An archive can contain unimaginable treasures. Browsing through it and discovering precious images almost never helps to rewrite history, but it can help to understand it and to investigate certain events.
Hayal & Hakikat – translated as Dream & Reality – collects images from the photo albums of Abdul Hamid II, 34th Sultan of the Ottoman Empire, who was known as Ulu Hakan (Divine Khan) by his supporters and as the Red Sultan by his opponents, such as the Young Turks and their foreign sympathizers. Abdul Hamid was responsible for the so-called Hamidian massacres, now considered the first phase of the Armenian genocide. For him, photography constituted a powerful means of showing the West his efforts to modernize Turkey, and beyond.

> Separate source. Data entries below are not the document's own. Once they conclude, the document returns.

(* ===== verification/Raft.v ===== *)
(** * Raft, abstractly

    The log part of the protocol with everything local removed: a node is a
    term and a log from index 1, votes and acknowledgements are facts that
    stay true once established, and the leader of a term is a log that only
    grows. Crashes, restarts, lost and repeated messages need no rule here:
    they change none of this. [Refine] shows that the nodes of [Cluster] take
    only these steps.

    The configuration in force at a node is the latest one in its log, and a
    leader may append a new one only if it is one server away and the leader
    has committed, in its own term, past the previous one.

    The invariant gives Log Matching, Leader Completeness, Election Safety
    and that all committed logs are prefixes of one another. *)
From stdpp Require Import functions.
From S2P Require Import Prelude Types Storage Node NodeInv Elections.
Open Scope N_scope.

(** Which entries a leader may add; any, unless said otherwise. *)
Class Authored `{J : SerdeJson} := authored : LogEntry → Prop.
#[export] Instance anything `{J : SerdeJson} : Authored | 100 := λ _, True.

Section raft.
Context `{J : SerdeJson} {Au : Authored} (ids : gset N).
Local Abbreviation Log := (list LogEntry).

Record VoteFact := MkVote { v_node : NodeId; v_term : Term; v_for : NodeId; v_log : Log }.
Record AckFact := MkAck { k_node : NodeId; k_term : Term; k_log : Log }.

(** Per node its term and log; per voter and term the vote, with the voter's
    log when it was cast; per term the leader and its log; which node has
    held which prefix of the leader's log of a term; and how far the leader
    of a term has found its log committed. *)
Record Abs := MkAbs {
  a_term : NodeId → Term;
  a_log : NodeId → Log;
  a_votes : list VoteFact;
  a_lead : gmap N (NodeId * Log);
  a_acks : list AckFact;
  a_known : Term → N;
}.
Implicit Types (a : Abs) (g p L : Log) (i v c : NodeId) (T t : Term).

Definition log_last_term g : Term := from_option e_term 0 (last g).

(** The election restriction: [g] is at least as up to date as [g']. *)
Definition up_to_date g g' : Prop :=
  log_last_term g' < log_last_term g ∨
  (log_last_term g = log_last_term g' ∧ (length g' ≤ length g)%nat).

(** Indexes count up from 1. *)
Definition tidy g : Prop := contiguous 1 g.

(** The configuration a log puts in force; [ids] before the first. *)
Definition g_config g : option Membership := fst <$> latest_config g.
Definition conf g : gset N := from_option dom ids (g_config g).

(** Every majority of one meets every majority of the other. *)
Definition overlap (A B : gset N) : Prop :=
  ∀ Q Q', quorum A Q → quorum B Q' → ∃ v, v ∈ Q ∧ v ∈ Q'.

(** Committed in term [T], counted when the leader's log was [X]: a prefix of
    [X] that ends in an entry of [T] and that a majority of the configuration
    then in force has acknowledged to that leader. *)
Definition committed_in a T X p : Prop := ∃ c L Q e,
  a_lead a !! T = Some (c, L) ∧ X `prefix_of` L ∧ p `prefix_of` X ∧ last p = Some e ∧ e_term e = T ∧
  quorum (conf X) Q ∧ ∀ v, v ∈ Q → ∃ p', MkAck v T p' ∈ a_acks a ∧ p `prefix_of` p'.

(** The leader of [T], with log [g], may go over to [ms]: the majorities
    overlap, and something the leader has committed in its term covers every
    configuration in its log. *)
Definition lawful a T g (ms : Membership) : Prop :=
  overlap (conf g) (dom ms) ∧
  ∃ X q, committed_in a T X q ∧ X `prefix_of` g ∧ plain_log (drop (length q) g).

(** The steps of node [i]. *)
Inductive a_step i : Abs → Abs → Prop :=
| as_raise a t :
    a_term a i ≤ t →
    a_step i a (MkAbs (<[i := t]> (a_term a)) (a_log a) (a_votes a) (a_lead a) (a_acks a) (a_known a))
| as_vote a c g :
    (∀ V, V ∈ a_votes a → v_node V = i → v_term V ≠ a_term a i) →
    (c = i ∧ g = a_log a i ∧ (∀ e, e ∈ g → e_term e < a_term a i) ∨ c ≠ i ∧ MkVote c (a_term a i) c g ∈ a_votes a) →
    up_to_date g (a_log a i) →
    a_step i a (MkAbs (a_term a) (a_log a) (MkVote i (a_term a i) c (a_log a i) :: a_votes a)
                  (a_lead a) (a_acks a) (a_known a))
| as_elect a Q :
    a_lead a !! a_term a i = None →
    MkVote i (a_term a i) i (a_log a i) ∈ a_votes a →
    quorum (conf (a_log a i)) Q → (∀ v, v ∈ Q → ∃ g, MkVote v (a_term a i) i g ∈ a_votes a) →
    a_step i a (MkAbs (a_term a) (a_log a) (a_votes a)
                  (<[a_term a i := (i, a_log a i)]> (a_lead a)) (a_acks a) (a_known a))
| as_append a L e :
    a_lead a !! a_term a i = Some (i, L) → e_term e = a_term a i → tidy (L ++ [e]) →
    (∀ ms, e_command e = ConfigChange ms → lawful a (a_term a i) L ms) → authored e →
    a_step i a (MkAbs (a_term a) (<[i := L ++ [e]]> (a_log a)) (a_votes a)
                  (<[a_term a i := (i, L ++ [e])]> (a_lead a))
                  (MkAck i (a_term a i) (L ++ [e]) :: a_acks a) (a_known a))
| as_truncate a c L m e e' :
    a_lead a !! a_term a i = Some (c, L) →
    a_log a i !! m = Some e → L !! m = Some e' → e ≠ e' →
    a_step i a (MkAbs (a_term a) (<[i := take m (a_log a i)]> (a_log a)) (a_votes a)
                  (a_lead a) (a_acks a) (a_known a))
| as_extend a c L g :
    a_lead a !! a_term a i = Some (c, L) → a_log a i `prefix_of` g → g `prefix_of` L →
    a_step i a (MkAbs (a_term a) (<[i := g]> (a_log a)) (a_votes a) (a_lead a) (a_acks a) (a_known a))
| as_ack a c L p :
    a_lead a !! a_term a i = Some (c, L) → p `prefix_of` L → p `prefix_of` a_log a i →
    a_step i a (MkAbs (a_term a) (a_log a) (a_votes a) (a_lead a)
                  (MkAck i (a_term a i) p :: a_acks a) (a_known a))
| as_commit a L k :
    a_lead a !! a_term a i = Some (i, L) → a_known a (a_term a i) ≤ k →
    a_step i a (MkAbs (a_term a) (a_log a) (a_votes a) (a_lead a) (a_acks a)
                  (<[a_term a i := k]> (a_known a))).

(** An entry that leader [i] may write next in [a]. *)
Definition next_in a i (e : LogEntry) : Prop :=
  e_term e = a_term a i ∧
  ∃ L, a_lead a !! a_term a i = Some (i, L) ∧ e_index e = N.of_nat (length L) + 1.

Definition a_init : Abs := MkAbs (λ _, 0) (λ _, []) [] ∅ [] (λ _, 0).

(** ** What grows *)
Record a_le a a' : Prop := {
  al_term i : a_term a i ≤ a_term a' i;
  al_votes V : V ∈ a_votes a → V ∈ a_votes a';
  al_acks A : A ∈ a_acks a → A ∈ a_acks a';
  al_lead T c L : a_lead a !! T = Some (c, L) → ∃ L', a_lead a' !! T = Some (c, L') ∧ L `prefix_of` L';
  al_known T : a_known a T ≤ a_known a' T;
}.
(* ===== verification/Refine.v ===== *)
(** * One node takes the steps of [Raft]

    [node_rel a i n]: node [n] stands for node [i] of the abstract state
    [a]. For every handler, [Refine] shows that what it writes and sends is
    matched by abstract steps of node [i], effect by effect: [sim] keeps an
    abstract state for the node as it is now and one for every prefix of its
    effects, which is where a crash would leave it. *)
From stdpp Require Import functions.
From S2P Require Import Prelude Types Rng Storage Node NodeSteps NodeLife NodeInv NodeThm Elections Raft LogRepr.
Open Scope N_scope.

(** The channels whose proposals are followed, each with what is known of the
    entry that was made for it. *)
Class Tracked `{J : SerdeJson} := tracked : N → option (LogEntry → Prop).

Section relation.
Context `{J : SerdeJson} {SM : Type} `{!StateMachine SM} {Ch : Tracked} (sm0 : SM) (ids : gset N).
Implicit Types (n : RaftNode SM) (a : Abs) (i c v : NodeId) (T : Term) (g : list LogEntry).

(** ** Facts about the abstract state, all stable *)

(** [v] has held the first [k] entries of the log of [T]'s leader. *)
Definition acked a v T (k : LogIndex) : Prop :=
  k = 0 ∨ ∃ p, MkAck v T p ∈ a_acks a ∧ k ≤ g_len p.

(** [g] was once the log of [c] as the leader of [T]. *)
Definition lead_log a T c g : Prop := ∃ L, a_lead a !! T = Some (c, L) ∧ g `prefix_of` L.

(** What a request says about its sender [c]. *)
Definition req_ok a c (req : RpcRequest) (tag : SentTag) : Prop :=
  match req with
  | RequestVote r =>
      tag = TagVote (rv_term r) ∧ rv_candidate_id r = c ∧
      ∃ g, MkVote c (rv_term r) c g ∈ a_votes a ∧
        rv_last_log_index r = g_len g ∧ rv_last_log_term r = log_last_term g
  | PreVote _ => ∃ t, tag = TagPreVote t
  | AppendEntries r =>
      (∃ seq, tag = TagAppend (ae_term r) (ae_prev_log_index r) (N.of_nat (length (ae_entries r))) seq) ∧
      ae_leader_id r = c ∧
      ∃ g, lead_log a (ae_term r) c g ∧
        ae_prev_log_index r ≤ g_len g ∧
        g_term g (ae_prev_log_index r) = Some (ae_prev_log_term r) ∧
        ae_entries r = drop (N.to_nat (ae_prev_log_index r)) g ∧
        ae_leader_commit r ≤ g_len g ∧
        committed ids a (ae_term r) (take (N.to_nat (ae_leader_commit r)) g)
  | InstallSnapshot r =>
      tag = TagSnapshot (is_term r) (last_included_index (is_snapshot r)) ∧
      is_leader_id r = c ∧
      ∃ g, lead_log a (is_term r) c g ∧ snap_of sm0 g (is_snapshot r) ∧
        committed ids a (is_term r) (take (N.to_nat (last_included_index (is_snapshot r))) g)
  end.

(** What a reply delivered to [c] says about its sender. *)
Definition event_ok a c (ev : Event) : Prop :=
  match ev with
  | VoteReply t from (Ok (RequestVoteResp r)) =>
      rvr_vote_granted r = true → ∃ g, MkVote from t c g ∈ a_votes a
  | AppendReply t from prev cnt _ (Ok (AppendEntriesResp r)) =>
      aer_success r = true → acked a from t (prev + cnt)
  | InstallSnapshotReplyEv t from lii (Ok (InstallSnapshotResp r)) =>
      isr_term r ≤ t → acked a from t lii
  | _ => True
  end.

(** A proposal waiting on a followed channel is in the log of its leader. *)
Definition proposal_ok a i (p : PendingProposal) : Prop :=
  ∀ P, tracked (pp_committed p) = Some P →
    1 ≤ pp_index p ∧ ∃ L e, a_lead a !! pp_term p = Some (i, L) ∧
      L !! N.to_nat (pp_index p - 1) = Some e ∧ e_term e = pp_term p ∧ P e.
(** A followed entry is committed, by a term that [i] has reached. *)
Definition ack_ok a i (ch : N) : Prop :=
  ∀ P, tracked ch = Some P → ∃ t p k e, committed ids a t p ∧ p !! k = Some e ∧ P e ∧ t ≤ a_term a i.

(** What a node has told the others and its clients. *)
Definition says_ok a i (e : Effect) : Prop :=
  match e with
  | SendRpc _ req tag => req_ok a i req tag
  | Committed ch true => ack_ok a i ch
  | _ => True
  end.
Definition sends_ok a i (es : list Effect) : Prop := ∀ e, e ∈ es → says_ok a i e.

(** ** A node and its abstract counterpart *)
Record durable_rel a i (s : Storage) : Prop := {
  dr_term : a_term a i = current_term (st_hard_state s);
  dr_repr : repr sm0 (a_log a i) s;
  dr_vote c : voted_for (st_hard_state s) = Some c ↔
    ∃ g, MkVote i (current_term (st_hard_state s)) c g ∈ a_votes a;
  dr_boundary : committed ids a (current_term (st_hard_state s))
    (take (N.to_nat (snapshot_index s)) (a_log a i));
}.

(** From index [k] on, the log holds entries of term [T] only. *)
Definition own_from a i T (k : LogIndex) : Prop :=
  1 ≤ k ∧ ∀ j e, a_log a i !! j = Some e → k ≤ N.of_nat j + 1 → e_term e = T.

Definition role_rel a i T (r : Role) : Prop :=
  match r with
  | Candidate votes =>
      MkVote i T i (a_log a i) ∈ a_votes a ∧ (∀ L, a_lead a !! T ≠ Some (i, L)) ∧
      ∀ v, v ∈ votes → ∃ g, MkVote v T i g ∈ a_votes a
  | Leader l =>
      a_lead a !! T = Some (i, a_log a i) ∧ acked a i T (g_len (a_log a i)) ∧
      (∀ p k, match_index l !! p = Some k → acked a p T k) ∧
      own_from a i T (term_start_index l)
  | _ => True
  end.

(** A leader's commit index covers what the abstract leader knows. *)
Definition known_rel a T (ci : LogIndex) (r : Role) : Prop :=
  match r with Leader _ => a_known a T ≤ ci | _ => True end.

(** The node was started with the initial members, or to join, and the rules
    for changes are on. *)
Definition config_rel (c : RaftConfig) : Prop :=
  c_test_disable_reconfig_gates c = false ∧ (c_join c = false → dom (bootstrap_members c) = ids).
(** A leader knows a configuration. *)
Definition booted (c : RaftConfig) g (r : Role) : Prop :=
  match r with Leader _ => g_config g = None → c_join c = false | _ => True end.

Record node_rel a i n : Prop := {
  nr_self : self n = i;
  nr_config : config_rel (n_config n);
  nr_booted : booted (n_config n) (a_log a i) (n_role n);
  nr_members : members_ok (n_config n) (n_storage n) (n_members n) (n_members_index n);
  nr_durable : durable_rel a i (n_storage n);
  nr_applied : snapshot_index (n_storage n) ≤ n_last_applied n ≤ n_commit_index n;
  nr_commit : n_commit_index n ≤ g_len (a_log a i);
  nr_committed : committed ids a (cur_term n) (take (N.to_nat (n_commit_index n)) (a_log a i));
  nr_sm : n_state_machine n = state_at sm0 (a_log a i) (n_last_applied n);
  nr_staged k x ms : n_staged_snapshot n = Some (k, x, ms) →
    ms = g_config (take (N.to_nat k) (a_log a i)) ∧ k ≤ n_last_applied n ∧
    x = sm_snapshot (state_at sm0 (a_log a i) k);
  nr_role : role_rel a i (cur_term n) (n_role n);
  nr_known : known_rel a (cur_term n) (n_commit_index n) (n_role n);
}.
(** No later leader had been elected when a read was asked for that the node
    grants in [a'], still in its term. *)
Lemma granted_latest a1 n1 l Q a' n' T :
  a_inv ids a1 → node_rel a1 i n1 → n_role n1 = Leader l → (∀ v, v ∈ Q → a_term a1 v ≤ cur_term n1) →
  rtc (a_any ids) a1 a' → a_inv ids a' → node_rel a' i n' → cur_term n' = cur_term n1 →
  term_start_index l ≤ n_last_applied n' → quorum (dom (n_members n')) Q →
  cur_term n1 < T → a_lead a1 !! T = None.
Proof.
  intros Ha1 Hr1 Hl Hv Hsteps Ha' Hr' Ht Hts [HQ _]%(members_quorum _ _ _ _ _ _ Hr') Hlt.
  pose proof (nr_role _ _ _ _ _ Hr1) as Hrole. rewrite Hl in Hrole. destruct Hrole as (HL & _ & _ & Hone & Hown).
  destruct (lead_own _ _ _ _ _ Hsteps HL) as (y & HL' & Hy).
  assert (a_log a' i = a_log a1 i ++ y) as EX.
  { eapply ai_lead_log; [done|exact HL'|]. by rewrite (dr_term _ _ _ _ _ (nr_durable _ _ _ _ _ Hr')), <-Ht. }
  pose proof (nr_applied _ _ _ _ _ Hr') as Hap. pose proof (nr_commit _ _ _ _ _ Hr') as Hk. rewrite EX in HQ, Hk.
  assert (∃ e, e ∈ a_log a1 i ++ y ∧ e_term e = cur_term n1) as (e & He & Het).
  { destruct y as [|e y]; [|exists e; split; [set_solver|apply Hy; left]]. rewrite app_nil_r in *. unfold g_len in Hk.
    destruct (lookup_lt_is_Some_2 (a_log a1 i) (N.to_nat (term_start_index l - 1))) as [e He]; [lia|].
    exists e. split; [by eapply list_elem_of_lookup_2|]. eapply Hown; [exact He|lia]. }
  eapply (confirmed_latest ids a1 a' (cur_term n1) i _ (a_log a1 i ++ y) _ Q e);
    [done|done|by eapply a_any_le|exact HL|exact HL'|by apply prefix_app_r|done|exact He|done|exact HQ|done|done].
Qed.

(** The iteration that grants the read. *)
Lemma grant_bound w1 a1 n1 ch w n t inp out r n' a' :
  world_rel w1 a1 → read_world (λ _ _, True) w1 → w_nodes w1 !! i = Some n1 →
  read_world (the_read n1 ch) w → since w1 a1 w → w_nodes w !! i = Some n →
  delivers any_client w i inp out → loop_step t inp (set_effects [] n) = Some (r, n') →
  (∀ c l, inp = InRead c → n_role n = Leader l → the_read n1 ch (cur_term n) (new_read n l c)) →
  ReadGranted ch ∈ n_effects n' → rtc (a_any ids) a1 a' → a_inv ids a' → node_rel a' i n' →
  ∀ t p, committed ids a1 t p → N.of_nat (length p) ≤ n_last_applied n'.
Proof.
  intros Hw1 Hrw1 Hn1 Hrw Hsince Hn Hdel Hrun HR Hg Hsteps Ha' Hr' t' p Hc.
  destruct (run_serves _ _ _ _ _ _ _ _ Hrw Hn Hdel Hrun HR) as [Hs Hself].
  destruct (sv_granted _ _ _ _ _ Hs _ Hg) as (x & Q & Hthe & Hch & Happ & HQ & Hv).
  destruct (Hthe Hch) as (l & Hl & Et & Ex). rewrite Hself in Hv. rewrite Ex in Happ. simpl in Happ.
  pose proof (wr_nodes _ _ _ _ _ Hw1 _ _ Hn1) as Hr1.
  etrans; [eapply (committed_below w1 a1 n1 l); [done..| |exact Hc]|exact Happ].
  intros T HT. eapply (granted_latest a1 n1 l Q a' n'); try done; [apply Hw1| |lia].
  intros v [->|(q & Hq & Hk)]%Hv; [|by eapply confirmed_terms].
  by rewrite (dr_term _ _ _ _ _ (nr_durable _ _ _ _ _ Hr1)).
Qed.

Definition unread (ch : N) n : Prop :=
  ∀ l p, n_role n = Leader l → p ∈ pending_reads l → pr_granted p ≠ ch.

(** Node [i] takes a read on channel [ch] in world [w1], where no other read
    uses it, and grants it: in the same iteration, or in a later one while
    no other read uses the channel. [n'] is the node after that iteration. *)
Inductive read_granted (ch : N) w1 n' : Prop :=
| granted_now n1 t r :
    w_nodes w1 !! i = Some n1 → unread ch n1 → enabled t (InRead ch) n1 = true →
    loop_step t (InRead ch) (set_effects [] n1) = Some (r, n') →
    ReadGranted ch ∈ n_effects n' → read_granted ch w1 n'
| granted_later n1 r1 es n2 w n t inp out r :
    w_nodes w1 !! i = Some n1 → unread ch n1 → node_step sm0 n1 (InRead ch) r1 es n2 →
    rtc (w_step sm0 (other_reads ch)) (after w1 i n2 es []) w →
    w_nodes w !! i = Some n → delivers (other_reads ch) w i inp out → enabled t inp n = true →
    loop_step t inp (set_effects [] n) = Some (r, n') →
    ReadGranted ch ∈ n_effects n' → read_granted ch w1 n'.

(** The world in which the read is asked for. *)
Lemma the_read_start ch w1 n1 :
  read_world (λ _ _, True) w1 → w_nodes w1 !! i = Some n1 → unread ch n1 → read_world (the_read n1 ch) w1.
Proof.
  intros [Hr Hnode Ht] Hn1 Hun. split; [done| |done]. intros n Hn. rewrite Hn1 in Hn. injection Hn as <-.
  eapply (serves_settle _ _ _ _ _ _ _ (set_effects [] n1)); [by apply Hnode|by left|done|].
  intros l p Hl Hp _ Hch. by destruct (Hun l p Hl Hp).
Qed.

A great fan of detective novels – he invited Sir Arthur Conan Doyle, father of Sherlock Holmes, to Istanbul just to confer on him the Order of the Medjidie, usually reserved for members of the British army – and he read a pseudo-scientific information that claimed: ‘any criminal with the phalanx of the thumb longer than that of the index finger is naturally prone to murder’.
Cemre Yeşil Gönenli collects all these images and divides them into two categories: one in which we can deduce that the subjects are detained only by the fact that they appear in the album, the other in which the people photographed are constrained by metal chains. We do not see the face of any of them, which the author of the book has deliberately excluded, and therefore we cannot be conditioned by any facial expression. We see only the attitude of the hands, and from this we infer the personality of the subject.
This photographic treasure, though incapable of changing the course of history, or the fate – which we do not know – of those condemned to death, illuminates a particularly complex period for Turkey, during which ‘Dream and Reality’ often turned in upon themselves. In an era of repression and arbitrary detentions, these function as an open and free speech written through history – a silent protest.